***** Input material *****
(** ** The recursion *)

Lemma find_longest_matches_spec fuel begin1 end1 begin2 end2 :
  0 <= begin1 → begin1 <= end1 → end1 <= len a → 0 <= begin2 → begin2 <= end2 → end2 <= len rows →
  (Z.to_nat (end1 - begin1) < fuel)%nat →
  ∃ ms, find_longest_matches fuel modified a b begin1 end1 begin2 end2 = Some ms ∧ chain begin1 begin2 ms end1 end2.
Proof using modified_ok len_small a_rows b_sorted b_rows.
  revert begin1 end1 begin2 end2. induction fuel as [|fuel IH]; intros begin1 end1 begin2 end2 R1 R2 R3 R4 R5 R6 Hf; [lia|].
  simpl. destruct (find_longest_match_spec begin1 end1 begin2 end2) as (m & -> & G1 & G2 & G3 & G4 & G5 & G6); [lia..|].
  simpl. destruct (Z.eqb_spec (m_size m) 0); [by exists []|].
  rewrite !wadd_small by lia.
  assert (∃ ms, (if (begin1 <? m_i m) && (begin2 <? m_j m)
                 then find_longest_matches fuel modified a b begin1 (m_i m) begin2 (m_j m) else Some []) = Some ms ∧
                chain begin1 begin2 ms (m_i m) (m_j m)) as (before & -> & Hb).
  { destruct ((begin1 <? m_i m) && (begin2 <? m_j m)); [apply IH; lia|by exists []]. }
  simpl.
  assert (∃ ms, (if (m_i m + m_size m <? end2) && (m_j m + m_size m <? end2)
                 then find_longest_matches fuel modified a b (m_i m + m_size m) end1 (m_j m + m_size m) end2
                 else Some []) = Some ms ∧
                chain (m_i m + m_size m) (m_j m + m_size m) ms end1 end2) as (after & -> & Ha).
  { destruct (_ && _); [apply IH; lia|by exists []]. }
  simpl. eexists. split; [done|]. apply (chain_app _ _ _ _ (m_i m) (m_j m)); [done|]. simpl. split_and!; try lia; done.
Qed.
End lcs.

(** * Moves of sorted rows

    [calculate_moves_sorted] aligns the old rows with the new ones along the
    matches that were found. *)

Import Calculate.

(** Increasing keys order the positions. *)
Lemma increasing_lookup (l : list Z) i j x y :
  increasing l → l !! i = Some x → l !! j = Some y → (i < j)%nat → x < y.
Proof.
  intros Hi. revert i j. induction Hi as [|z l Hi IH Hf]; intros i j; [done|].
  destruct j as [|j]; [lia|]. destruct i as [|i]; simpl.
  - intros [= ->] Hy _. rewrite Forall_forall in Hf. apply Hf. by eapply list_elem_of_lookup_2.
  - intros Hx Hy Hij. apply (IH i j); [done..|lia].
Qed.

Lemma increasing_snoc (l : list Z) x : increasing l → (∀ y, y ∈ l → y < x) → increasing (l ++ [x]).
Proof.
  intros Hl Hx. apply increasing_app. split_and!; [done|repeat constructor|].
  intros i j Hi ->%list_elem_of_singleton. by apply Hx.
Qed.

Lemma split_lt (P : nat → Prop) i : 0 <= i → (∃ x, Z.of_nat x < i + 1 ∧ P x) ↔ (∃ x, Z.of_nat x < i ∧ P x) ∨ P (Z.to_nat i).
Proof.
  intros Hi. split.
  - intros (x & Hx & Hp). destruct (decide (Z.of_nat x < i)); [left; eauto|right]. by replace (Z.to_nat i) with x by lia.
  - intros [(x & Hx & Hp)|Hp]; [exists x|exists (Z.to_nat i)]; (split; [lia|done]).
Qed.

(** ** One side of the alignment *)

Section side.
Context {S : Type} `{IndexSetLaws S}.
Variables (keys : list Z) (base : S).
Hypothesis keys_inc : increasing keys.
Hypothesis keys_bound : ∀ p, p ∈ keys → 0 <= p < npos.

(** The keys before position [i] are either [taken], or in the set [s] together
    with the members of [base]. *)
Record side (s : S) (i : Z) (taken : list Z) : Prop := {
  sd_ok : is_ok s;
  sd_pos : 0 <= i <= len keys;
  sd_inc : increasing taken;
  sd_taken p : p ∈ taken → ∃ x, Z.of_nat x < i ∧ keys !! x = Some p;
  sd_has p : has s p ↔ has base p ∨ ∃ x, Z.of_nat x < i ∧ keys !! x = Some p ∧ p ∉ taken
}.

Lemma side_below s i taken k p : side s i taken → keys !! Z.to_nat i = Some k → p ∈ taken → p < k.
Proof using keys_inc.
  intros Hs Hk Hp. destruct (sd_taken _ _ _ Hs p Hp) as (x & Hx & E). pose proof (sd_pos _ _ _ Hs).
  apply (increasing_lookup keys x (Z.to_nat i)); [done..|lia].
Qed.

Lemma side_take s i taken k :
  side s i taken → keys !! Z.to_nat i = Some k → side s (i + 1) (taken ++ [k]).
Proof using keys_inc.
  intros Hs Hk. pose proof (λ p, side_below s i taken k p Hs Hk) as Hlt. pose proof (lookup_lt_Some _ _ _ Hk).
  destruct Hs as [Hok Hpos Hinc Htk Hhas]. constructor; [done|unfold len in *; lia|by apply increasing_snoc| |].
  - intros p [Hp| ->%list_elem_of_singleton]%elem_of_app.
    + destruct (Htk p Hp) as (x & ? & ?). exists x. split; [lia|done].
    + exists (Z.to_nat i). split; [lia|done].
  - intros p. rewrite Hhas, (split_lt (λ x, keys !! x = Some p ∧ p ∉ taken ++ [k])) by lia.
    f_equiv. split.
    + intros (x & Hx & E & Hn). left. exists x. split_and!; [done|done|].
      rewrite elem_of_app, list_elem_of_singleton. intros [?| ->]; [done|].
      pose proof (increasing_lookup keys x (Z.to_nat i) k k keys_inc E Hk). lia.
    + intros [(x & Hx & E & Hn)|[E Hn]]; rewrite elem_of_app, list_elem_of_singleton in Hn; [exists x; tauto|].
      rewrite Hk in E. injection E as ->. tauto.
Qed.

Lemma side_skip s i taken k :
  side s i taken → keys !! Z.to_nat i = Some k → ∃ s', is_add s k = Some s' ∧ side s' (i + 1) taken.
Proof using keys_inc keys_bound.
  intros Hs Hk. pose proof (λ p, side_below s i taken k p Hs Hk) as Hlt. pose proof (lookup_lt_Some _ _ _ Hk).
  destruct Hs as [Hok Hpos Hinc Htk Hhas].
  destruct (is_add_law s k Hok) as (s' & -> & Hs' & Hm); [apply keys_bound; by eapply list_elem_of_lookup_2|].
  exists s'. split; [done|]. constructor; [done|unfold len in *; lia|done| |].
  - intros p Hp. destruct (Htk p Hp) as (x & ? & ?). exists x. split; [lia|done].
  - intros p. rewrite Hm, Hhas, (split_lt (λ x, keys !! x = Some p ∧ p ∉ taken)) by lia.
    assert (p = k ↔ keys !! Z.to_nat i = Some p ∧ p ∉ taken) as ->; [|tauto]. rewrite Hk. split.
    + intros ->. split; [done|]. intros Hp. specialize (Hlt k Hp). lia.
    + intros [[= ->] _]. done.
Qed.
End side.

(** ** Both sides *)

Section sorted_moves.
Context {S : Type} `{IndexSetLaws S}.
Implicit Types (c : change_builder S).
Variables (a : list LcsRow) (rows : list RowInfo) (D I : S).
Hypothesis a_inc : increasing (l_tv_index <$> a).
Hypothesis rows_inc : increasing (tv_index <$> rows).
Hypothesis a_bound : ∀ p, p ∈ l_tv_index <$> a → 0 <= p < npos.
Hypothesis rows_bound : ∀ p, p ∈ tv_index <$> rows → 0 <= p < npos.
Hypothesis len_small : len a < npos ∧ len rows < npos.

(** The state of the alignment at [a[i]] and [rows[j]]; [ks] pairs the positions
    of the rows that were matched so far. *)
Record aligning (i j : Z) c (ks : list (Z * Z)) : Prop := {
  an_old : side (l_tv_index <$> a) D (deletions c) i ks.*1;
  an_new : side (tv_index <$> rows) I (insertions c) j ks.*2;
  an_row p q : (p, q) ∈ ks → ∃ x r, x ∈ a ∧ r ∈ rows ∧ p = l_tv_index x ∧ q = tv_index r ∧ l_row_index x = row_index r
}.

Lemma aligning_match i j c ks :
  aligning i j c ks → eq_rows a rows i j → ∃ ks', aligning (i + 1) (j + 1) c ks'.
Proof using a_inc rows_inc.
  intros [Ho Hn Hr] (x & r & Ex & Er & Erow). exists (ks ++ [(l_tv_index x, tv_index r)]).
  constructor; rewrite ?fmap_app.
  - apply side_take; [done..|]. by rewrite list_lookup_fmap, Ex.
  - apply side_take; [done..|]. by rewrite list_lookup_fmap, Er.
  - intros p q [Hp|E%list_elem_of_singleton]%elem_of_app; [by apply Hr|]. injection E as -> ->.
    exists x, r. split_and!; [by eapply list_elem_of_lookup_2..|done|done|done].
Qed.

Lemma aligning_block n i j c ks :
  aligning i j c ks → block a rows i j (Z.of_nat n) → ∃ ks', aligning (i + Z.of_nat n) (j + Z.of_nat n) c ks'.
Proof using a_inc rows_inc.
  revert i j ks. induction n as [|n IH]; intros i j ks Ha Hb; [exists ks; by rewrite !Z.add_0_r|].
  destruct (aligning_match i j c ks Ha) as (ks1 & Ha1).
  { specialize (Hb 0). rewrite !Z.add_0_r in Hb. apply Hb. lia. }
  destruct (IH _ _ _ Ha1) as (ks2 & Ha2).
  { intros k Hk. replace (i + 1 + k) with (i + (k + 1)) by lia. replace (j + 1 + k) with (j + (k + 1)) by lia. apply Hb. lia. }
  exists ks2. replace (i + Z.of_nat (Datatypes.S n)) with (i + 1 + Z.of_nat n) by lia.
  by replace (j + Z.of_nat (Datatypes.S n)) with (j + 1 + Z.of_nat n) by lia.
Qed.

(** The loop that deletes old rows up to the next match. *)
Lemma aligning_delete n i j c ks :
  aligning i j c ks → i + Z.of_nat n <= len a →
  ∃ d, iter_n n (λ k c, r ← a !! k; d ← is_add (deletions c) (l_tv_index r); Some (Changes.with_deletions c d))
         (Z.to_nat i) c = Some (Changes.with_deletions c d) ∧ aligning (i + Z.of_nat n) j (Changes.with_deletions c d) ks.
Proof using a_inc a_bound.
  revert i c. induction n as [|n IH]; intros i c Ha Hn; simpl.
  { exists (deletions c). rewrite Z.add_0_r. by destruct c. }
  pose proof (sd_pos _ _ _ _ _ (an_old _ _ _ _ Ha)) as Hpos. unfold len in *.
  destruct (lookup_lt_is_Some_2 a (Z.to_nat i)) as [x Ex]; [lia|]. rewrite Ex. simpl.
  destruct (side_skip _ _ a_inc a_bound _ _ _ (l_tv_index x) (an_old _ _ _ _ Ha)) as (d & -> & Hd);
    [by rewrite list_lookup_fmap, Ex|]. simpl.
  destruct (IH (i + 1) (Changes.with_deletions c d)) as (d' & E & Ha'); [|lia|].
  { destruct Ha as [_ Hn' Hr]. by constructor. }
  replace (Z.to_nat (i + 1)) with (Datatypes.S (Z.to_nat i)) in E by lia. rewrite E. exists d'. split; [done|].
  by replace (i + Z.of_nat (Datatypes.S n)) with (i + 1 + Z.of_nat n) by lia.
Qed.

(** The loop that inserts new rows up to the next match. *)
Lemma aligning_insert n i j c ks :
  aligning i j c ks → j + Z.of_nat n <= len rows →
  ∃ s, iter_n n (λ k c, r ← rows !! k; s ← is_add (insertions c) (tv_index r); Some (Changes.with_insertions c s))
         (Z.to_nat j) c = Some (Changes.with_insertions c s) ∧ aligning i (j + Z.of_nat n) (Changes.with_insertions c s) ks.
Proof using rows_inc rows_bound.
  revert j c. induction n as [|n IH]; intros j c Ha Hn; simpl.
  { exists (insertions c). rewrite Z.add_0_r. by destruct c. }
  pose proof (sd_pos _ _ _ _ _ (an_new _ _ _ _ Ha)) as Hpos. unfold len in *.
  destruct (lookup_lt_is_Some_2 rows (Z.to_nat j)) as [x Ex]; [lia|]. rewrite Ex. simpl.
  destruct (side_skip _ _ rows_inc rows_bound _ _ _ (tv_index x) (an_new _ _ _ _ Ha)) as (s & -> & Hs);
    [by rewrite list_lookup_fmap, Ex|]. simpl.
  destruct (IH (j + 1) (Changes.with_insertions c s)) as (s' & E & Ha'); [|lia|].
  { destruct Ha as [Ho _ Hr]. by constructor. }
  replace (Z.to_nat (j + 1)) with (Datatypes.S (Z.to_nat j)) in E by lia. rewrite E. exists s'. split; [done|].
  by replace (j + Z.of_nat (Datatypes.S n)) with (j + 1 + Z.of_nat n) by lia.
Qed.

(** The parts of the builder that the alignment leaves alone. *)
Definition same_rest c c' : Prop := ∃ d s, c' = Changes.with_insertions (Changes.with_deletions c d) s.

Lemma align_spec m i j c ks :
  aligning i j c ks → i <= m_i m → j <= m_j m → 0 <= m_size m → m_i m + m_size m <= len a → m_j m + m_size m <= len rows →
  block a rows (m_i m) (m_j m) (m_size m) →
  ∃ c' ks', align a rows m (i, j, c) = Some (m_i m + m_size m, m_j m + m_size m, c') ∧
    aligning (m_i m + m_size m) (m_j m + m_size m) c' ks' ∧ same_rest c c'.
Proof using a_inc rows_inc a_bound rows_bound len_small.
  intros Ha Hi Hj Hs Ea Er Hb. unfold align.
  destruct (aligning_delete (Z.to_nat (m_i m - i)) i j c ks Ha) as (d & -> & Ha1); [lia|]. simpl.
  replace (i + Z.of_nat (Z.to_nat (m_i m - i))) with (m_i m) in Ha1 by lia.
  destruct (aligning_insert (Z.to_nat (m_j m - j)) (m_i m) j _ ks Ha1) as (s & -> & Ha2); [lia|]. simpl.
  replace (j + Z.of_nat (Z.to_nat (m_j m - j))) with (m_j m) in Ha2 by lia.
  pose proof (sd_pos _ _ _ _ _ (an_old _ _ _ _ Ha)). pose proof (sd_pos _ _ _ _ _ (an_new _ _ _ _ Ha)).
  destruct (aligning_block (Z.to_nat (m_size m)) _ _ _ _ Ha2) as (ks' & Ha3); [by rewrite Z2Nat.id|].
  rewrite Z2Nat.id in Ha3 by done. rewrite !Z.max_r, !wadd_small by lia.
  eexists _, ks'. split; [done|]. split; [done|]. by exists d, s.
Qed.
*****
> [What to do]: Respond with a number only, the count of lines in the entries where the string "npos" occurs.

> [Result of this task]: 4